Equity mutual funds (MFs) have been increasing their allocation to PSU (public sector undertakings) stocks in their bid to own a piece in segments that are back in market favour. These PSU stocks also offer investment opportunities at reasonable valuations.
Fund managers have significantly enhanced their allocations to PSU bank stocks, especially the large ones, in the last three months. They have bought more shares of State Bank of India, Canara Bank, Bank of Baroda, Punjab National Bank between November 2020 and January 2021, data with ACEMF showed. Equity MF holdings in PSU banks have increased 0.6 percent point since September and now accounts for 2.6 percent of their overall portfolio.
Similarly, they have added shares of PSU financial services firms to their portfolios during the timeframe. Fund managers have ramped up their exposure to SBI Cards and Payment Services, UTI Asset Management and Housing and Urban Development Corporation. Equity MFs have boosted their holdings in several PSU stocks across sectors, ACEMF data showed.
Incidentally, shares of PSUs have been on a roll on the bourses with the BSE PSU index hitting a 16-month high during intra-day on March 2. The index rallied 22.5 percent in February, its biggest monthly gain in nearly seven years.
The PE (price-earnings) ratio of the BSE PSU index, a key measure of how stocks in the basket are valued, is still at only around 10, the lowest in nearly seven years, BSE data showed. In contrast, the PE ratio of the Sensex is at 27.70 and that of the Nifty is hovering around 41, much higher than the multiples of these indices during the preceding years.
Budget focus on infrastructure and disinvestment
“PSUs offer good value as they have been laggards in the (stock market) rally. The government’s talk on strategic stake sales (in select PSUs) and monetization of assets has created a positive sentiment around PSUs,” says Mahesh Patil, chief investment officer (CIO), equities, Aditya Birla Sun Life MF.

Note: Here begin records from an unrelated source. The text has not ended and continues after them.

(** * The digest pipeline of [src/app/api/bluesky/feed/route.ts]

    A shallow embedding of the digest route (the [@vercel/kv] variant):
    post normalisation, the paginated timeline collector, the external
    feed fetcher, de-duplication by [uri], the engagement ranking, the
    mapping of the model's answer back to posts, and the daily cache.

    Conventions of the embedding.
    - JavaScript numbers that hold counts and times are integers ([Z], [nat]).
      The engagement score is computed in double arithmetic: [roundDouble]
      rounds after every operation, and the score is the rational ([Q]) the
      doubles arrive at.  The theorems on the score take counts that are safe
      integers ([safeCounts]); up to [2^49] no operation rounds and the score
      is the exact sum ([exactCounts]).
    - Strings are [string]s.  The code compares texts with ASCII literals,
      cuts them at ASCII characters and concatenates them, which does not
      depend on how the other characters are held.  Only the excerpt of a
      quoted post counts the characters of a text: its theorem takes the text
      in ASCII ([asciiText]), where a character of the [string], a UTF-16
      code unit of the JavaScript string and a byte are the same.
    - A call that may throw returns an [option] ([None] is the exception).
    - The [while (true)] loops take a fuel argument; the theorems at the end
      show that the fuel built into [GET] is always enough.
    - The built-ins [new Date(string)] and [RegExp.test] are the fields of the
      class [JsBuiltins]. *)

From Stdlib Require Import ZArith QArith Lqa String Ascii List Lia Sorted
  Permutation.
From stdpp Require Import base option list gmap strings pretty.

Local Open Scope string_scope.
Local Open Scope Z_scope.

(** ** Dates *)

Module JsDate.

Definition msPerDay : Z := 86400000.

(** The civil date of a day number counted from 1970-01-01 (proleptic
    Gregorian calendar, as ECMAScript time values use). *)
Definition civil_from_days (days : Z) : Z * Z * Z :=
  let z := days + 719468 in
  let era := z / 146097 in
  let doe := z - era * 146097 in
  let yoe := (doe - doe / 1460 + doe / 36524 - doe / 146096) / 365 in
  let doy := doe - (365 * yoe + yoe / 4 - yoe / 100) in
  let mp := (5 * doy + 2) / 153 in
  let d := doy - (153 * mp + 2) / 5 + 1 in
  let m := if mp <? 10 then mp + 3 else mp - 9 in
  let y := yoe + era * 400 + (if m <=? 2 then 1 else 0) in
  (y, m, d).

Definition days_from_civil (y m d : Z) : Z :=
  let y' := if m <=? 2 then y - 1 else y in
  let era := y' / 400 in
  let yoe := y' - era * 400 in
  let doy := (153 * (if 2 <? m then m - 3 else m + 9) + 2) / 5 + d - 1 in
  let doe := yoe * 365 + yoe / 4 - yoe / 100 + doy in
  era * 146097 + doe - 719468.

Definition digit_char (n : Z) : ascii :=
  ascii_of_nat (48 + Z.to_nat (n mod 10)).

(** [n] in decimal, padded with zeros to [width] characters. *)
Fixpoint pad (width : nat) (n : Z) : string :=
  match width with
  | O => ""
  | S w => pad w (n / 10) ++ String (digit_char n) ""
  end.

Definition year_string (y : Z) : string :=
  if (0 <=? y) && (y <=? 9999) then pad 4 y
  else if y <? 0 then "-" ++ pad 6 (- y) else "+" ++ pad 6 y.

(** The part of [toISOString()] before the ["T"]. *)
Definition isoDatePart (t : Z) : string :=
  let '(y, m, d) := civil_from_days (t / msPerDay) in
  year_string y ++ "-" ++ pad 2 m ++ "-" ++ pad 2 d.

Definition isoTimePart (t : Z) : string :=
  let ms := t mod msPerDay in
  pad 2 (ms / 3600000) ++ ":" ++ pad 2 (ms / 60000 mod 60) ++ ":"
    ++ pad 2 (ms / 1000 mod 60) ++ "." ++ pad 3 (ms mod 1000).

(** [new Date(t).toISOString()] *)
Definition toISOString (t : Z) : string :=
  isoDatePart t ++ "T" ++ isoTimePart t ++ "Z".

(** [new Date(t).toISOString().split("T")[0]]: the date part holds no ["T"]. *)
Definition today (t : Z) : string := isoDatePart t.

Definition digit_of (c : ascii) : option Z :=
  let n := Z.of_nat (nat_of_ascii c) in
  if (48 <=? n) && (n <=? 57) then Some (n - 48) else None.

Fixpoint number_of (acc : Z) (cs : list ascii) : option Z :=
  match cs with
  | [] => Some acc
  | c :: cs' =>
      match digit_of c with
      | Some d => number_of (10 * acc + d) cs'
      | None => None
      end
  end.

Definition is_char (c : ascii) (s : string) : bool :=
  String.eqb (String c "") s.
(** Every count is at most one. *)
Definition counters_bounded (counters : list ColumnOpCounter) : Prop :=
  Forall (λ c, eq_count c ≤ 1 ∧ lt_count c ≤ 1 ∧ gt_count c ≤ 1) counters.

(** The slot at [idx] holds an EQ on the column of index [idx]. *)
Definition eq_slot (key_ops : list (option ColumnOp)) (idx : nat) : Prop :=
  ∃ o, key_ops !! idx = Some (Some o) ∧ op o = YQL_OP_EQUAL ∧ index (desc o) = idx.

(** Every column with a recorded EQ has its EQ in the key slot of its index. *)
Definition eq_in_slots (st : WhereExprState.t) : Prop :=
  ∀ idx c, WhereExprState.op_counters_ st !! idx = Some c → 0 < eq_count c →
           eq_slot (WhereExprState.key_ops_ st) idx.

(** Every initialised key slot belongs to a column with a recorded EQ. *)
Definition slots_recorded (st : WhereExprState.t) : Prop :=
  ∀ idx o, WhereExprState.key_ops_ st !! idx = Some (Some o) →
           ∃ c, WhereExprState.op_counters_ st !! idx = Some c ∧ 0 < eq_count c.

(** The number of comparisons of an expression. *)
Fixpoint leaf_count (e : PTExpr) : nat :=
  match e with
  | PTRelation _ _ _ => 1
  | PTLogicAnd _ lhs rhs => leaf_count lhs + leaf_count rhs
  end.

(** The columns the comparisons of an expression are on. *)
Fixpoint leaf_columns (e : PTExpr) : list ColumnDesc :=
  match e with
  | PTRelation _ col_desc _ => [col_desc]
  | PTLogicAnd _ lhs rhs => leaf_columns lhs ++ leaf_columns rhs
  end.

(** A descriptor that agrees with the layout of a table of [ncols] columns,
    the first [nk] of them key columns and the first [nh] hash columns. *)
Definition well_classified (nh nk ncols : nat) (d : ColumnDesc) : Prop :=
  index d < ncols
  ∧ (is_hash d = true → index d < nh)
  ∧ (is_primary d = true → index d < nk).

(** The descriptor [LookupTable] builds for entry [idx] of a schema. *)
Definition descriptor_of (ToInternalDataType : DataType → InternalType)
    (sch : YBSchema) (idx : nat) (col : YBColumnSchema) (col_id : nat) : ColumnDesc :=
  {| index := idx;
     id_ := col_id;
     is_hash := bool_decide (idx < num_hash_key_columns sch);
     is_primary := bool_decide (idx < num_key_columns sch);
     is_static := col_is_static col;
     sql_type := col_type col;
     type_id := ToInternalDataType (col_type col) |}.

“The domestic economy is recovering. Most PSUs are linked to the core of the economy,” he says. “Since the outlook on PSUs is positive, fund houses have added a few quality names to their portfolios,” Patil says. “After the budget announcement, there is a certain increase in interest on PSUs because of the government’s commitment to capex (capital expenditure), economic growth projections and disinvestment,” says Nimesh Chandan, head of investments, Canara Robeco MF.

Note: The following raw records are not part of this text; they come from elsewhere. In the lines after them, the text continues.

(** * sync-git: reading commits out of git pack files

    A shallow embedding of the pack reader of sync-git (delta.ts, pack.ts,
    inflate.ts and reader.ts) together with the properties of its
    specification.

    Conventions of the embedding:
    - a [Buffer] is a list of bytes; views created by [subarray] are modelled
      by their contents;
    - JavaScript numbers are integers ([Z]) plus [NaN] where the code can
      produce it; the bitwise operators work on 32-bit signed integers as
      in JavaScript;
    - a function that can throw returns an [outcome]; loops that the source
      does not bound take a [fuel] argument and return [OutOfFuel] when it
      runs out, so that "the call returns" is "some fuel gives [Ok]" and
      "the call never returns" is "every fuel gives [OutOfFuel]". *)

From Stdlib Require Import ZArith List Lia Bool Sorted.
From Stdlib Require String.
From Stdlib.Strings Require Import Byte.
Import ListNotations.
Import String.StringSyntax.

Delimit Scope string_scope with string.
Local Open Scope Z_scope.

(** ** Errors and outcomes *)

Inductive error : Type :=
| UnsupportedIDX                (* new Error("unsupported IDX file") *)
| UnsupportedType (code : Z)    (* new Error(`Unsupported type ${code}`) *)
| InflaterClosed                (* new Error("Inflater has been closed") *)
| RangeError                    (* thrown by Node: bad size, offset or position *)
| SystemError.                  (* thrown by node:fs: the file cannot be opened *)

Inductive outcome (A : Type) : Type :=
| Ok (a : A)
| Throw (e : error)
| OutOfFuel.

Arguments Ok {A} a.
Arguments Throw {A} e.
Arguments OutOfFuel {A}.

Definition bind {A B : Type} (m : outcome A) (k : A -> outcome B) : outcome B :=
  match m with
  | Ok a => k a
  | Throw e => Throw e
  | OutOfFuel => OutOfFuel
  end.

Notation "x <- m ;; k" := (bind m (fun x => k))
  (at level 61, m at next level, right associativity).
Notation "' p <- m ;; k" := (bind m (fun x => let p := x in k))
  (at level 61, p pattern, m at next level, right associativity).

(** ** JavaScript numbers *)

Module JS.

(** The numbers the code computes with: integers, and [NaN], which arises
    from arithmetic on [undefined]. *)
Inductive num : Type :=
| Num (z : Z)
| NaN.

(** ToInt32. *)
Definition toInt32 (z : Z) : Z := (z + 2 ^ 31) mod 2 ^ 32 - 2 ^ 31.

(** [a & b], [a | b], [a << s] and [a >> s]. *)
Definition and (a b : Z) : Z := toInt32 (Z.land (toInt32 a) (toInt32 b)).
Definition or (a b : Z) : Z := toInt32 (Z.lor (toInt32 a) (toInt32 b)).
Definition shl (a s : Z) : Z := toInt32 (Z.shiftl (toInt32 a) (s mod 32)).
Definition shr (a s : Z) : Z := Z.shiftr (toInt32 a) (s mod 32).

(** A value read out of a buffer is a byte or [undefined] ([None]).
    The bitwise operators see [undefined] as 0, arithmetic as [NaN]. *)
Definition int_of (v : option Z) : Z :=
  match v with Some z => z | None => 0 end.
Definition number_of (v : option Z) : num :=
  match v with Some z => Num z | None => NaN end.

Definition add (a b : num) : num :=
  match a, b with
  | Num x, Num y => Num (x + y)
  | _, _ => NaN
  end.

(** [a < b]; false as soon as one side is [NaN]. *)
Definition lt (a b : num) : bool :=
  match a, b with
  | Num x, Num y => x <? y
  | _, _ => false
  end.

(** Truthiness of an integer. *)
Definition truthy (z : Z) : bool := negb (z =? 0).

End JS.

(** ** Buffers *)

Definition Buffer : Type := list byte.

Definition byteZ (b : byte) : Z := Z.of_N (Byte.to_N b).

Definition byte_of_Z (z : Z) : byte :=
  match Byte.of_N (Z.to_N (z mod 256)) with
  | Some b => b
  | None => x00
  end.

(** Buffer.from([...]) *)
Definition bytes (l : list Z) : Buffer := map byte_of_Z l.

Module Buf.

Definition byteLength (b : Buffer) : Z := Z.of_nat (length b).

(** [b[i]]: [undefined] outside the buffer and at [NaN]. *)
Definition get (b : Buffer) (i : JS.num) : option Z :=
  match i with
  | JS.Num z =>
      if z <? 0 then None
      else option_map byteZ (nth_error b (Z.to_nat z))
  | JS.NaN => None
  end.

(** Buffer.allocUnsafe(size).  Node leaves the contents unspecified; the
    model fills with zeroes. *)
Definition allocUnsafe (size : Z) : outcome Buffer :=
  if size <? 0 then Throw RangeError
  else Ok (repeat x00 (Z.to_nat size)).

(** Node's adjustOffset, which clamps the bounds of [subarray]. *)
Definition adjustOffset (offset : JS.num) (length : Z) : Z :=
  match offset with
  | JS.NaN => 0
  | JS.Num o =>
      if o <? 0 then Z.max (o + length) 0
      else if o <? length then o
      else length
  end.

(** [b.subarray(start, end)] *)
Definition subarray (b : Buffer) (start end_ : JS.num) : Buffer :=
  let srcLength := byteLength b in
  let s := adjustOffset start srcLength in
  let e := adjustOffset end_ srcLength in
  let newLength := if s <? e then e - s else 0 in
  firstn (Z.to_nat newLength) (skipn (Z.to_nat s) b).

(** [source.copy(target, targetStart)]: copies as much of [source] as fits
    and returns the number of bytes copied with the new target. *)
Definition copy (source target : Buffer) (targetStart : JS.num)
  : outcome (Z * Buffer) :=
  let ts := match targetStart with JS.Num z => z | JS.NaN => 0 end in
  if ts <? 0 then Throw RangeError
  else if byteLength target <=? ts then Ok (0, target)
  else
    let nb := Z.min (byteLength source) (byteLength target - ts) in
    Ok (nb, firstn (Z.to_nat ts) target
            ++ firstn (Z.to_nat nb) source
            ++ skipn (Z.to_nat (ts + nb)) target).

(** [a.equals(b)] *)
Definition equals (a b : Buffer) : bool :=
  if list_eq_dec Byte.byte_eq_dec a b then true else false.

(** [b.readUInt32BE(0)] and [b.readUInt8(0)]; both throw when the buffer
    is too short. *)
Definition readUInt32BE (b : Buffer) : outcome Z :=
  match b with
  | b0 :: b1 :: b2 :: b3 :: _ =>
      Ok (byteZ b0 * 2 ^ 24 + byteZ b1 * 2 ^ 16 + byteZ b2 * 2 ^ 8 + byteZ b3)
  | _ => Throw RangeError
  end.

Definition readUInt8 (b : Buffer) : outcome Z :=
  match b with
  | b0 :: _ => Ok (byteZ b0)
  | [] => Throw RangeError
  end.

End Buf.

(** ** delta.ts *)

Module Cursor.

Record t : Type := mk {
  position : JS.num;
  byteLength : Z;
  buffer : Buffer
}.

Definition new (buffer : Buffer) : t :=
  mk (JS.Num 0) (Buf.byteLength buffer) buffer.

Definition copyFrom (c : t) (source : Buffer) : outcome (bool * t) :=
  '(bytesCopied, target) <- Buf.copy source (buffer c) (position c) ;;
  let position := JS.add (position c) (JS.Num bytesCopied) in
  Ok (JS.lt position (JS.Num (byteLength c)),
      mk position (byteLength c) target).

Definition readByte (c : t) : option Z * t :=
  (Buf.get (buffer c) (position c),
   mk (JS.add (position c) (JS.Num 1)) (byteLength c) (buffer c)).

Definition slice (c : t) (offset : option Z) : Buffer * t :=
  let slice :=
    Buf.subarray (buffer c) (position c)
      (JS.add (position c) (JS.number_of offset)) in
  (slice,
   mk (JS.add (position c) (JS.number_of offset)) (byteLength c) (buffer c)).

End Cursor.

(** The loop of [readVariableLengthInt].  It stops at the first byte whose
    high bit is clear; a read past the end gives [undefined], whose high bit
    is clear, so [S (length buffer)] rounds are never used up
    ([readVariableLengthInt_loop_fuel]). *)
Fixpoint readVariableLengthInt_loop (n : nat) (cursor : Cursor.t)
    (result shift : Z) (byte : option Z) : Z * Cursor.t :=
  match n with
  | S n' =>
      if JS.truthy (JS.and (JS.int_of byte) 128) then
        let result := JS.or result (JS.shl (JS.and (JS.int_of byte) 127) shift) in
        let shift := shift + 7 in
        let '(byte, cursor) := Cursor.readByte cursor in
        readVariableLengthInt_loop n' cursor result shift byte
      else
        (JS.or result (JS.shl (JS.and (JS.int_of byte) 127) shift), cursor)
  | O => (JS.or result (JS.shl (JS.and (JS.int_of byte) 127) shift), cursor)
  end.

Definition readVariableLengthInt (cursor : Cursor.t) : Z * Cursor.t :=
  let result := 0 in
  let shift := 0 in
  let '(byte, cursor) := Cursor.readByte cursor in
  readVariableLengthInt_loop (S (length (Cursor.buffer cursor)))
    cursor result shift byte.

Fixpoint readCompactNumber_loop (maxBytes : nat) (cursor : Cursor.t)
    (flagMask decodedNumber shiftAmount : Z) : Z * Cursor.t :=
  match maxBytes with
  | O => (decodedNumber, cursor)
  | S maxBytes' =>
      let '(decodedNumber, cursor) :=
        if JS.truthy (JS.and flagMask 1) then
          let '(byte, cursor) := Cursor.readByte cursor in
          (JS.or decodedNumber (JS.shl (JS.int_of byte) shiftAmount), cursor)
        else (decodedNumber, cursor) in
      let flagMask := JS.shr flagMask 1 in
      let shiftAmount := shiftAmount + 8 in
      readCompactNumber_loop maxBytes' cursor flagMask decodedNumber shiftAmount
  end.

Definition readCompactNumber (cursor : Cursor.t) (flagMask : Z)
    (maxBytes : nat) : Z * Cursor.t :=
  readCompactNumber_loop maxBytes cursor flagMask 0 0.

Definition readDeltaOperation (cursor : Cursor.t) (source : Buffer)
  : Buffer * Cursor.t :=
  let '(opCode, cursor) := Cursor.readByte cursor in
  let COPY_FLAG := 128 in
  if JS.truthy (JS.and (JS.int_of opCode) COPY_FLAG) then
    let OFFSET_MASK := 15 in
    let SIZE_MASK := 112 in
    let '(offset, cursor) :=
      readCompactNumber cursor (JS.and (JS.int_of opCode) OFFSET_MASK) 4 in
    let '(size, cursor) :=
      readCompactNumber cursor
        (JS.shr (JS.and (JS.int_of opCode) SIZE_MASK) 4) 3 in
    let size := if size =? 0 then 65536 else size in
    (Buf.subarray source (JS.Num offset) (JS.Num (offset + size)), cursor)
  else Cursor.slice cursor opCode.

(** [while (targetCursor.copyFrom(readDeltaOperation(readCursor, source)));] *)
Fixpoint fillTarget (fuel : nat) (readCursor targetCursor : Cursor.t)
    (source : Buffer) : outcome Buffer :=
  match fuel with
  | O => OutOfFuel
  | S fuel' =>
      let '(operation, readCursor) := readDeltaOperation readCursor source in
      '(more, targetCursor) <- Cursor.copyFrom targetCursor operation ;;
      if (more : bool) then fillTarget fuel' readCursor targetCursor source
      else Ok (Cursor.buffer targetCursor)
  end.

(** The part of [applyOffsetDelta] after its shortcut: allocate the target,
    copy the first operation, then fill. *)
Definition copyIntoTarget (fuel : nat) (targetSize : Z) (operation : Buffer)
    (readCursor : Cursor.t) (source : Buffer) : outcome Buffer :=
  target <- Buf.allocUnsafe targetSize ;;
  let targetCursor := Cursor.new target in
  '(_, targetCursor) <- Cursor.copyFrom targetCursor operation ;;
  fillTarget fuel readCursor targetCursor source.

Definition applyOffsetDelta (fuel : nat) (delta source : Buffer)
  : outcome Buffer :=
  let readCursor := Cursor.new delta in
  let '(_, readCursor) := readVariableLengthInt readCursor in
  let '(targetSize, readCursor) := readVariableLengthInt readCursor in
  let '(operation, readCursor) := readDeltaOperation readCursor source in
  if Buf.byteLength operation =? targetSize then Ok operation
  else copyIntoTarget fuel targetSize operation readCursor source.

(** The declared target size of a delta with the cursor left after the two
    sizes, and the first operation with the cursor left after it: the values
    [applyOffsetDelta] binds on its lines 14 to 17. *)
Definition deltaHeader (delta : Buffer) : Z * Cursor.t :=
  let '(_, readCursor) := readVariableLengthInt (Cursor.new delta) in
  readVariableLengthInt readCursor.

Definition targetSizeOf (delta : Buffer) : Z := fst (deltaHeader delta).

Definition firstOperation (delta source : Buffer) : Buffer * Cursor.t :=
  readDeltaOperation (snd (deltaHeader delta)) source.

(** [applyOffsetDelta] without the shortcut of its line 19: the general path,
    which always allocates the target and copies every operation into it. *)
Definition applyOffsetDelta_general (fuel : nat) (delta source : Buffer)
  : outcome Buffer :=
  let readCursor := Cursor.new delta in
  let '(_, readCursor) := readVariableLengthInt readCursor in
  let '(targetSize, readCursor) := readVariableLengthInt readCursor in
  let '(operation, readCursor) := readDeltaOperation readCursor source in
  copyIntoTarget fuel targetSize operation readCursor source.

(** ** reader.ts *)

(** fs.readSync(fd, buffer, 0, length, position).  The descriptor is modelled
    by the contents of its file; [bufferLength] is the size of the buffer read
    into.  Node rejects a length that does not fit the buffer and a position
    below -1.  The position -1 stands in Node for the descriptor's own
    position, which this model does not keep: it refuses -1 like the other
    negative positions, so a result of the model at a negative position
    says nothing about the code at position -1. *)
Definition readSync (fd : Buffer) (bufferLength length position : Z)
  : outcome Buffer :=
  if (length <? 0) || (bufferLength <? length) then Throw RangeError
  else if position <? 0 then Throw RangeError
  else Ok (firstn (Z.to_nat length) (skipn (Z.to_nat position) fd)).

Module Reader.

Schemes such as HDFC Flexi Cap (formerly HDFC Equity Fund) and HDFC Top 100 that had invested in such state-owned enterprises, benefited from the turn in market sentiment. HDFC Flexi Cap gave 45 percent return in the past six months, as against the category average of 32.76 percent, as per Valueresearch. HDFC Top 100 gave 37.72 percent return in the same period; the large-cap category managed 31.92 percent return. To be sure, these are diversified equity funds, but their focus on state-owned firms and cyclical stocks has now paid off, after years of sober performance.
“As the economy is opening up, we are seeing a revival in a lot of businesses. The market is looking at value stocks as the economic upcycle is coming back,” he says. “There are pockets of value in the overall space (PSUs),” Chandan says.

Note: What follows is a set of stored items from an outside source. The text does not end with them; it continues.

(** C7: outside the dead zone, for a positive radius and a viewport that is
    not a single point, [moveTowards] adds to the position, before the
    clamping to the world, a displacement of magnitude
    [min ((delta / maxDistance) * 2, 1) * velocityMagnitude / sqrt (radius / 20)],
    where [delta] is the distance of the pointer from the centre of the
    viewport, [velocityMagnitude] is 10 and [maxDistance], the value of
    [calculateMaxDistance], is [|(width / 2, height / 2)|], half the diagonal
    of the viewport; when the clamping leaves the new position as it is,
    that is the distance moved; and at radius 20 with the normalized distance
    saturated the magnitude is [velocityMagnitude]. *)
Theorem moveTowards_speed (this : Player.t) (screen : Rectangle.t) (x0 y0 : R) :
  3 < sqrt ((x0 - Rectangle.width screen / 2) * (x0 - Rectangle.width screen / 2)
            + (y0 - Rectangle.height screen / 2)
              * (y0 - Rectangle.height screen / 2)) ->
  0 < Player.radius this ->
  Rectangle.width screen <> 0 \/ Rectangle.height screen <> 0 ->
  let dx := x0 - Rectangle.width screen / 2 in
  let dy := y0 - Rectangle.height screen / 2 in
  let delta := sqrt (dx * dx + dy * dy) in
  let maxDistance :=
    sqrt ((Rectangle.width screen / 2) * (Rectangle.width screen / 2)
          + (Rectangle.height screen / 2) * (Rectangle.height screen / 2)) in
  let speed := Rmin (delta / maxDistance * 2) 1 * 10
               / sqrt (Player.radius this / 20) in
  let sx := dx / delta * speed in
  let sy := dy / delta * speed in
  let moved := Player.pos (Player.moveTowards this screen x0 y0) in
  Player.calculateMaxDistance screen = maxDistance
  /\ maxDistance
     = sqrt (Rectangle.width screen * Rectangle.width screen
             + Rectangle.height screen * Rectangle.height screen) / 2
  /\ Player.velocityMagnitude = 10
  /\ moved = mkPoint
               (Rmax 0 (Rmin (x (Player.pos this) + sx)
                             (width (Player.worldBounds this))))
               (Rmax 0 (Rmin (y (Player.pos this) + sy)
                             (height (Player.worldBounds this))))
  /\ sqrt (sx * sx + sy * sy) = speed
  /\ (inBounds (Player.worldBounds this)
        (mkPoint (x (Player.pos this) + sx) (y (Player.pos this) + sy)) ->
      sqrt ((x moved - x (Player.pos this)) * (x moved - x (Player.pos this))
            + (y moved - y (Player.pos this)) * (y moved - y (Player.pos this)))
      = speed)
  /\ (Player.radius this = 20 -> 1 <= delta / maxDistance * 2 ->
      speed = Player.velocityMagnitude).
Proof.
  intros Hdelta Hr Hview dx dy delta maxDistance speed sx sy moved.
  assert (Hmax : 0 < maxDistance) by (apply half_diagonal_positive; assumption).
  assert (Hspeed : 0 <= speed).
  { apply (speed_nonneg delta maxDistance (Player.radius this));
      try assumption. unfold delta. apply sqrt_pos. }
  assert (Hmag : sqrt (sx * sx + sy * sy) = speed).
  { unfold sx, sy, delta.
    apply sqrt_sum_squares_scaled; [| assumption]. fold delta. unfold delta, dx, dy. lra. }
  assert (Hmoved : moved
                   = mkPoint
                       (Rmax 0 (Rmin (x (Player.pos this) + sx)
                                     (width (Player.worldBounds this))))
                       (Rmax 0 (Rmin (y (Player.pos this) + sy)
                                     (height (Player.worldBounds this))))).
  { unfold moved. rewrite moveTowards_moving by exact Hdelta. reflexivity. }
  split; [reflexivity |].
  split; [apply half_diagonal |].
  split; [reflexivity |].
  split; [assumption |]. split; [assumption |]. split.
  - intros [[Hx0 Hx1] [Hy0 Hy1]]; simpl in *.
    rewrite Hmoved; simpl.
    rewrite (Rmin_left _ _ Hx1), (Rmin_left _ _ Hy1).
    rewrite (Rmax_right _ _ Hx0), (Rmax_right _ _ Hy0).
    replace (x (Player.pos this) + sx - x (Player.pos this)) with sx by lra.
    replace (y (Player.pos this) + sy - y (Player.pos this)) with sy by lra.
    assumption.
  - intros H20 Hsat. unfold speed, Player.velocityMagnitude. rewrite H20.
    rewrite (Rmin_right _ _ Hsat).
    replace (20 / 20) with 1 by lra. rewrite sqrt_1. lra.
Qed.

Lemma calculateMaxDistance_800_600 : Player.calculateMaxDistance screen800 = 500.
Proof.
  unfold Player.calculateMaxDistance, screen800; simpl.
  replace (800 / 2 * (800 / 2) + 600 / 2 * (600 / 2)) with (500 * 500) by lra.
  apply sqrt_square. lra.
Qed.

“A lot of PSUs were undervalued and have started moving up in the current rally,” says S Krishnakumar, CIO, equities, Sundaram MF.
“Many PSUs are in cyclical businesses and are capital intensive. Cyclicals are doing well in the last six months,” he says.
With the government showing interest in getting out of PSUs and focusing only on certain strategic sectors, stocks in the space have gained traction, say fund managers.
When there is disinvestment, typically, markets identify 3-4 serious contenders for disinvestment. And their share prices rise, Krishnakumar says.
Increase in government spending and recovery in commodity prices are benefiting PSUs. All these factors are driving the interest in PSU stocks, say fund managers.
Should you invest in PSU-focused funds?
This year, the government has set itself a major target on building India’s infrastructure. Disinvestment has also got attention, as the government has made its intention clear of exiting some of the companies and businesses. Quite naturally, schemes that focused on cyclical stocks have seen a pick-up in their performances after being laggards for many years. Stick to diversified funds. Go for thematic schemes such as PSU equity or PSU bank funds only if you understand the risk and increased volatility that can come with them.